The triangle now stretches like a catapult, his long limbs
leaning, so taut in temptation of far away loneliness
I reach out my amphibian arms, my gelatinous tongue
and he dissolves like a fly upended mid flight, shaking
his head over the foam from the mug, I'm okay, It's alright.
The waiters wait on invisible trays like weighed down wraiths
and ask us if we're old enough to swim; we hold hands
like a cult of dolphins, this table is our ballast, these green
napkins our sail and our age far undermines our agency,
If we choose to drown, it would be at our own mercy.
He's flung back by something we say and I am far removed
Into the reflection of Christmas lights in July, evaporating
into pleasantries and digressing golden tears into the pool.
Someone breaks this exorcism of rationale, scraping a chair-
restroom, I need to use the restroom, oh this uneasiness of habitat.

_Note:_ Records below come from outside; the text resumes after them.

(** [hydrate]: the archive read back, family by family. *)
Definition record_eqb (a b : DiagnosticRecord) : bool :=
  String.eqb (family a) (family b) && (ordinal a =? ordinal b)
  && value_eqb (diag_payload a) (diag_payload b).
Fixpoint list_eqb {A} (eqb : A -> A -> bool) (a b : list A) : bool :=
  match a, b with
  | [], [] => true
  | x :: a', y :: b' => eqb x y && list_eqb eqb a' b'
  | _, _ => false
  end.
Definition record_leb (a b : DiagnosticRecord) : bool :=
  if String.eqb (family a) (family b) then ordinal a <=? ordinal b
  else String.leb (family a) (family b).
(** The [if legacy] block. *)
Definition check_legacy (records : list DiagnosticRecord) (legacy : bool) : M W unit :=
  if legacy then
    _ ← stage;
    pending ← gets diagnostics_pending;
    lift (fail_if (negb (list_eqb record_eqb (sort_by record_leb pending) records))
            "legacy diagnostic snapshot differs from archived history")
  else mret tt.
Definition restore_row (family_ : string) (row : DiagnosticRecord) : M W unit :=
  if String.eqb family_ "compaction_events" then
    text ← lift (ok_or "invalid archived compaction event" (as_str (diag_payload row)));
    modify (fun s => s <| compaction_events ::= fun l => (l ++ [text])%list |>)
  else if String.eqb family_ "compaction_attempts" then
    modify (fun s => s <| compaction_attempts ::= fun l => (l ++ [diag_payload row])%list |>)
  else modify (fun s => s <| compaction_decisions ::= fun l => (l ++ [diag_payload row])%list |>).
Definition hydrate_family (records : list DiagnosticRecord) (counts : gmap string Z)
    (legacy : bool) (family_ : string) : M W unit :=
  expected ← gets (count_of family_);
  let actual := unwrap_or (counts !! family_) 0 in
  _ ← lift (fail_if ((expected <? 0) || negb (actual =? expected))
    ("diagnostic counter differs from archived history: family=" +:+ family_
     +:+ " expected=" +:+ show_Z expected +:+ " stored=" +:+ show_Z actual));
  let rows := List.filter (fun row => String.eqb (family row) family_) records in
  let retained := if legacy then Z.to_nat expected else Nat.min (Z.to_nat expected) RECENT in
  _ ← lift (fail_if (negb (length rows =? retained)%nat
        || existsb (fun ir => negb (ordinal (snd ir)
              =? expected - Z.of_nat retained + Z.of_nat (fst ir) + 1)) (enumerate rows))
      ("diagnostic recent history has a gap: family=" +:+ family_));
  mfor (restore_row family_) (drop (length rows - RECENT) rows).
Definition hydrate (records : list DiagnosticRecord) (counts : gmap string Z) : M W unit :=
  legacy ← gets (fun s => bool_decide (diagnostic_counts s = ∅));
  _ ← check_legacy records legacy;
  families ← gets (fun s => map fst (map_to_list (diagnostic_counts s)));
  _ ← lift (fail_if (existsb (fun f => negb (str_in f FAMILIES)) families)
        "unknown diagnostic counter family");
  _ ← modify (fun s => s <| compaction_events := [] |> <| compaction_attempts := [] |>
                         <| compaction_decisions := [] |>);
  _ ← mfor (hydrate_family records counts legacy) FAMILIES;
  modify (fun s => refresh_completeness (s <| diagnostics_pending := [] |>)).
End diagnostics.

If we were truly fish, our insides as salty as our outsides, gracefully
I would be gliding in the water and fumbling not for the phone lock.
We take turns breaking the geometry of friendship and acquaintance,
of corporate hellfire, footballers and friendlies and the difference
between sweatshirts and hoodies, these ****** diuretics.
Cheek down on the table, I steal a pebble from a fancy bush to
introduce my brain to my hands and my hands to cold relief,
Buzzed like a doorbell I am regurgitating smaller fish into porcelain.
I eat with cutlery intended to serve and talk myself into hadal trenches,
Here in the underworld I look to my thoughts like Orpheus;
they die before taking shape, once more I am questioned for my faith.
I sit in the back of the cab, little plastic bisleri in hand, ocean ****
lining my mouth and I understand the traffic lights like a child;
We sit quietly chattering with our sobriety and hold each other
like children, we must look like dead fish with those boney shoulders.